You will notice that Government policy is not to create jobs, but to prepare people for jobs. That is a massive difference in policy approach. And the media follows the political lead with stories like those above which vilify those who cannot get job.
It is based on the premise that the unemployed choose not to work and therefore need to be "encouraged" to take those jobs that are supposedly available. It is great if you are a skilled worker, but it is bad luck if you are unskilled.
The simple fact is that full time employment has shifted to part time employment over the past 24 years. Is this full employment?
You can see it in the aggregate hours worked figures. You may be employed, but it is not for the full week. Even though the headline rate has improved to 4.9%, the number of hours worked simply has not recovered from the slump of a few years ago. Household bills are paid by cashflow generated by the number of hours you work, not by the fact that you just have a job.
Tonight's budget will be based on a self imposed political constraint of trying to balance the budget by 2013. As Steve Keen says in the following article , the Government is filling "the airwaves with alarm about the level of government debt in Australia (which) is truly surreal". He makes the point that American government debt is 15 times larger than Australia's - relative to our respective GDPs.

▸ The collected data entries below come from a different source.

Lemma cpuInfo_loop_fails (endpoints : list admin.Endpoint) :
  forall (asked k : nat) (acc : list I) (err : string),
    (asked <= k < asked + length (admin.locals endpoints))%nat ->
    (forall j, (asked <= j < k)%nat -> exists b, info j = inl b) ->
    info k = inr err ->
    admin.cpuInfo_loop info ∅ asked acc endpoints = inr err.
Proof.
  induction endpoints as [|ep rest IH]; intros asked k acc err Hk Hbefore Hfail.
  - simpl in Hk. lia.
  - cbn [admin.cpuInfo_loop]. rewrite decide_False by set_solver.
    rewrite locals_cons_length in Hk.
    destruct (admin.IsLocal ep).
    + destruct (decide (k = asked)) as [->|Hne].
      * by rewrite Hfail.
      * destruct (Hbefore asked) as [b Hb]; [lia|]. rewrite Hb.
        apply (IH (S asked) k); [lia | | done].
        intros j Hj. apply Hbefore. lia.
    + apply (IH asked k); [simpl in Hk; lia | done | done].
Qed.

End CPUInfo.

(** X15.  [getLocalCPUInfo] asks for the hardware once per local
    endpoint, also when several endpoints are on one host: with every
    answer good, the report is the answers one after the other, as many
    as there are local endpoints. *)
Theorem cpu_info_once_per_local_endpoint {I : Type}
    (info : nat -> list I + string) (blocks : nat -> list I)
    (distXL : bool) (localPeer : list admin.Endpoint -> string)
    (endpoints : list admin.Endpoint) (rHost : string) :
  (forall k, (k < length (admin.locals endpoints))%nat -> info k = inl (blocks k)) ->
  admin.getLocalCPUInfo info distXL localPeer endpoints rHost =
    {| admin.ch_Addr := if distXL then localPeer endpoints else rHost;
       admin.ch_Error := "";
       admin.CPUInfo :=
         concat (blocks <$> seq 0 (length (admin.locals endpoints))) |}.
Proof.
  intros Hok. unfold admin.getLocalCPUInfo.
  rewrite (cpuInfo_loop_all info blocks endpoints 0 [])
    by (intros k Hk; apply Hok; lia).
  done.
Qed.

Lemma cpu_info_once_per_local_endpoint_witness :
  admin.getLocalCPUInfo (fun _ => inl ["cpu0"; "cpu1"]) false (fun _ => "")
    [ep_local1; ep_local2; ep_remote] "a:9000" =
    {| admin.ch_Addr := "a:9000";
       admin.ch_Error := "";
       admin.CPUInfo := ["cpu0"; "cpu1"; "cpu0"; "cpu1"] |}.
Proof.
  apply (@cpu_info_once_per_local_endpoint string
           (fun _ => inl ["cpu0"; "cpu1"]) (fun _ => ["cpu0"; "cpu1"])
           false (fun _ => "") [ep_local1; ep_local2; ep_remote] "a:9000").
  reflexivity.
Defined.

(** X16.  When an answer of the hardware query is an error, and those
    before it were not, [getLocalCPUInfo] reports that error alone: no
    address and no hardware, not even what it had gathered. *)
Theorem cpu_info_error_alone {I : Type} (info : nat -> list I + string)
    (distXL : bool) (localPeer : list admin.Endpoint -> string)
    (endpoints : list admin.Endpoint) (rHost : string) (k : nat) (err : string) :
  (k < length (admin.locals endpoints))%nat ->
  (forall j, (j < k)%nat -> exists b, info j = inl b) ->
  info k = inr err ->
  admin.getLocalCPUInfo info distXL localPeer endpoints rHost =
    {| admin.ch_Addr := ""; admin.ch_Error := err; admin.CPUInfo := [] |}.
Proof.
  intros Hk Hbefore Hfail. unfold admin.getLocalCPUInfo.
  rewrite (cpuInfo_loop_fails info endpoints 0 k [] err); [done | lia | | done].
  intros j Hj. apply Hbefore. lia.
Qed.

Lemma cpu_info_error_alone_witness :
  admin.getLocalCPUInfo
    (fun k => if Nat.eqb k 1 then inr "no cpu" else inl ["cpu0"])
    true (fun _ => "a:9000") [ep_local1; ep_remote; ep_local2] "x" =
    {| admin.ch_Addr := ""; admin.ch_Error := "no cpu"; admin.CPUInfo := [] |}.
Proof.
  apply (@cpu_info_error_alone string
           (fun k => if Nat.eqb k 1 then inr "no cpu" else inl ["cpu0"])
           true (fun _ => "a:9000") [ep_local1; ep_remote; ep_local2] "x" 1%nat
           "no cpu").
  - vm_compute. lia.
  - intros j Hj. exists ["cpu0"]. destruct j as [|j]; [reflexivity | lia].
  - reflexivity.
Defined.
(** * layoutimg / tileimg: grid coordinates, colours and exit codes

    A shallow embedding of the two variants of [Main] found in the
    repository (the base variant, [layoutimg], and the extended variant,
    [tileimg], which adds literal "R,G,B" colours), together with the two
    parsers [minMaxXY] and [splitHyphen] that both variants share verbatim.

    Go's [int] is taken to be 64 bits wide.  Strings are byte strings.
    A run of a Go function either yields a value, returns early with an
    error, or aborts with a runtime panic; the three cases are kept apart
    in the type [res]. *)

From Stdlib Require Import ZArith String Ascii List Bool Lia.
From stdpp Require Import base option list strings gmap.

Local Open Scope string_scope.
Local Open Scope list_scope.
Local Open Scope Z_scope.

(** ** Outcomes of Go code *)

Inductive panic : Type :=
| IndexOutOfRange (index length : nat)
| IntegerDivideByZero
| HugeDimensions
| AllocationFailed.

Inductive res (E A : Type) : Type :=
| Ok (a : A)
| Err (e : E)
| Panic (p : panic).

Arguments Ok {E A} a.
Arguments Err {E A} e.
Arguments Panic {E A} p.

#[global] Instance res_ret {E} : MRet (res E) := fun _ a => Ok a.
#[global] Instance res_bind {E} : MBind (res E) := fun _ _ f m =>
  match m with
  | Ok a => f a
  | Err e => Err e
  | Panic p => Panic p
  end.
(** C1.  An accepted guess (a registered, active game; a guess that is one
    letter after normalisation and was not guessed before) is answered with
    success and has exactly one of two effects on the game: the miss count
    [image_idx] grows by one and the puzzle is unchanged, or some position of
    the puzzle turns from hidden to revealed and the miss count is
    unchanged.  Never both, never neither. *)
Theorem guess_has_exactly_one_effect
    (reg : gmap string GameState) (sid letter : string) (gs : GameState) :
  reachable reg → reg !! sid = Some gs → is_active gs = true →
  len (strip (upper letter)) = 1%Z → isalpha (strip (upper letter)) = true →
  strip (upper letter) ∉ guesses gs →
  ∃ r gs',
    (_make_guess letter sid reg).1 = Returned r ∧ status_of r = "success" ∧
    (_make_guess letter sid reg).2 !! sid = Some gs' ∧
    ((miss_counted gs gs' ∧ ¬ position_revealed gs gs' ∧ puzzle gs' = puzzle gs) ∨
     (position_revealed gs gs' ∧ ¬ miss_counted gs gs' ∧ image_idx gs' = image_idx gs)).
Proof.
  intros Hreach Hgs Hact Hlen Halpha Hnew.
  pose proof (reachable_ok reg Hreach sid gs Hgs) as Hok.
  destruct (make_guess_accepted letter sid reg gs Hgs Hok Hact Hlen Halpha Hnew)
    as (image & message & ->).
  set (l := strip (upper letter)) in *.
  destruct (close_if_over_fields (apply_guess l gs))
    as (_ & _ & _ & Ep & Ei & _ & _).
  eexists _, (close_if_over (apply_guess l gs)). simpl.
  split; [done|]. split; [done|]. split; [by rewrite lookup_insert_eq|].
  unfold miss_counted, position_revealed. rewrite Ep, Ei.
  destruct (decide (l ∈ remaining_letters gs)) as [Hin|Hin].
  - right. split; [by apply hit_reveals|].
    rewrite (apply_guess_hit l gs Hin). simpl. lia.
  - left. rewrite (apply_guess_miss l gs Hin). simpl.
    split; [done|]. split; [|done]. by apply same_puzzle_reveals_nothing.
Qed.

(** ** The puzzle mirrors the guesses *)

Lemma state_ok_mask (gs : GameState) : state_ok gs → mask_matches gs.
Proof.
  intros Hok. split.
  - by rewrite (ok_puzzle gs Hok), length_fmap, chars_length.
  - intros i c Hc. exists (bool_decide (c ∈ guesses gs)).
    rewrite (ok_puzzle gs Hok), list_lookup_fmap, Hc. simpl.
    split; [done | apply bool_decide_eq_true].
Qed.

(** C3.  In every reachable registry every game satisfies the invariant:
    position [i] of the puzzle carries letter [i] of the secret word and is
    marked guessed if and only if that letter is in [guesses].  The
    invariant therefore holds after a start and after any further start,
    guess, status, list or end operation. *)
Theorem revealed_iff_guessed (reg : gmap string GameState) :
  reachable reg →
  (∀ sid gs, reg !! sid = Some gs → mask_matches gs) ∧
  (∀ o sid gs, run o reg !! sid = Some gs → mask_matches gs).
Proof.
  intros Hreach. split.
  - intros sid gs Hgs. apply state_ok_mask. by apply (reachable_ok reg Hreach sid).
  - intros o sid gs Hgs. apply state_ok_mask.
    apply (reachable_ok (run o reg) (reachable_step o reg Hreach) sid gs Hgs).
Qed.

(** ** The miss count and the loss *)

Lemma active_not_over (gs : GameState) :
  state_ok gs → is_active gs = true → is_game_over gs = false.
Proof.
  intros Hok Hact. rewrite (ok_active gs Hok) in Hact.
  by destruct (is_game_over gs).
Qed.

(** An accepted guess that brings the miss count to nine does not win. *)
Lemma ninth_miss_not_won (l : string) (gs : GameState) :
  state_ok gs → is_active gs = true →
  image_idx (apply_guess l gs) = 9%Z → is_game_won (apply_guess l gs) = false.
Proof.
  intros Hok Hact H9.
  apply (active_not_over gs Hok) in Hact. apply orb_false_iff in Hact as [Hwon Hlost].
  destruct (decide (l ∈ remaining_letters gs)) as [Hin|Hin].
  - rewrite (apply_guess_hit l gs Hin) in H9. simpl in H9.
    assert (is_game_lost gs = true) by (apply is_game_lost_iff; lia). congruence.
  - by rewrite (apply_guess_miss l gs Hin).
Qed.
(** * Winnowing fingerprints and Jaccard similarity of [app.py]

    A shallow embedding of the plagiarism-detection core of the Flask
    application: [winnowing_fingerprint], [compare_documents] and the pair
    loop of [detect_plagiarism], together with the library functions they
    call ([str.lower], [re.sub], [str.strip], [str.replace], slicing,
    [range], [hashlib.sha256], [min], [set]); and of the table [hasil_cek]
    with the handlers that read and delete it ([save_result_to_db],
    [get_history], [get_history_doc], [delete_session]). [extract_text]
    only hands a PDF to an external library and is not modelled.

    Conventions of the model:
    - a Python [str] is a [string]; its characters are the code points
      0..255 (Latin-1), which contains every character class the code
      distinguishes (ASCII letters, whitespace, the rest);
    - a Python [int] is a [Z]; the request's [k] and [window_size] are
      taken to be ints and every entry of [documents] to have both keys
      [name] and [text];
    - a Python exception is a value [Raise e] of the type [result];
    - a Python [set] of strings is a [gset string];
    - a Python [float] is the rational number it denotes (a [Q]);
      [compare_documents_f64] rounds to binary64 as the code does
      ([f64_round]), [compare_documents] keeps the exact value of
      the expression, before rounding;
    - the table [hasil_cek] holds ids as unbounded [Z]; SQLite's limit of
      2^63 - 1 on a rowid is stated where a property depends on it;
    - the [print] calls of the source write to the console only and are
      left out. *)

From Stdlib Require Import ZArith NArith QArith Ascii String List Sorted Lia Lqa.
From Stdlib Require Import Permutation DecimalString Qround Qpower Qabs.
From Stdlib Require Import Init.Byte.
From stdpp Require Import base decidable list gmap strings.
Import ListNotations.

Local Open Scope string_scope.
Local Open Scope list_scope.
Local Open Scope Z_scope.

(** ** [hashlib.sha256]: FIPS 180-4 on 32-bit words *)

Module SHA256.
Local Open Scope N_scope.

Definition wrap32 (x : N) : N := N.land x 0xffffffff.
Definition add32 (x y : N) : N := wrap32 (x + y).
Definition rotr (n x : N) : N :=
  wrap32 (N.lor (N.shiftr x n) (N.shiftl x (32 - n))).
Definition shr (n x : N) : N := N.shiftr x n.
Definition not32 (x : N) : N := N.lxor x 0xffffffff.
(** The loop ends without an exception exactly when the decoder throws on
    no record. *)
Lemma decode_all_returns (raws : list Raw) :
  (exists queues, decode_all raws = inr queues) <->
  (forall raw, In raw raws -> exists o, buildQueue raw = inr o).
Proof.
  induction raws as [|raw raws IH]; cbn [decode_all].
  - split; [intros _ r [] | intros _; now exists []].
  - destruct (buildQueue raw) as [e|[q|]] eqn:E.
    + split; [intros (queues & H); discriminate|].
      intros H. destruct (H raw (or_introl eq_refl)) as (o & Ho). congruence.
    + split.
      * intros (queues & H) r [<-|Hr]; [eauto|].
        apply IH; [|exact Hr].
        destruct (decode_all raws) as [e|queues']; [discriminate|eauto].
      * intros H. destruct IH as [_ IH].
        destruct IH as (queues' & ->); [intros r Hr; apply H; now right|].
        eauto.
    + rewrite IH. split.
      * intros H r [<-|Hr]; eauto.
      * intros H r Hr. apply H. now right.
Qed.

(** The exception of the loop is the one of the first record the decoder
    throws on. *)
Lemma decode_all_throws (raws : list Raw) (e : Exn) :
  decode_all raws = inl e <->
  exists before raw after,
    raws = before ++ raw :: after
    /\ buildQueue raw = inl e
    /\ forall r, In r before -> exists o, buildQueue r = inr o.
Proof.
  split.
  - induction raws as [|raw raws IH]; cbn [decode_all]; [discriminate|].
    destruct (buildQueue raw) as [e'|o] eqn:E.
    + intros [= ->]. exists [], raw, raws. repeat split; [exact E|intros r []].
    + intros H.
      assert (H' : decode_all raws = inl e).
      { destruct o; [|exact H].
        destruct (decode_all raws); [exact H|discriminate]. }
      destruct (IH H') as (before & raw' & after & -> & Hraw & Hbefore).
      exists (raw :: before), raw', after. repeat split; [exact Hraw|].
      intros r [<-|Hr]; eauto.
  - intros (before & raw & after & -> & Hraw & Hbefore).
    rewrite decode_all_app.
    destruct (proj2 (decode_all_returns before) Hbefore) as (queues & ->).
    cbn [decode_all]. now rewrite Hraw.
Qed.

Given Australia's relatively low debt position, is it really appropriate that the government throws an anchor out to slow the economy by reducing expenditure/increasing taxes to the tune of $55 Billion over the next few years. And who will help pay for the slowdown? Those on social welfare who are not taking jobs that are being offered to them. It is interesting to see the Labor Party are more conservative than the Conservatives, but that is the nature of politics today.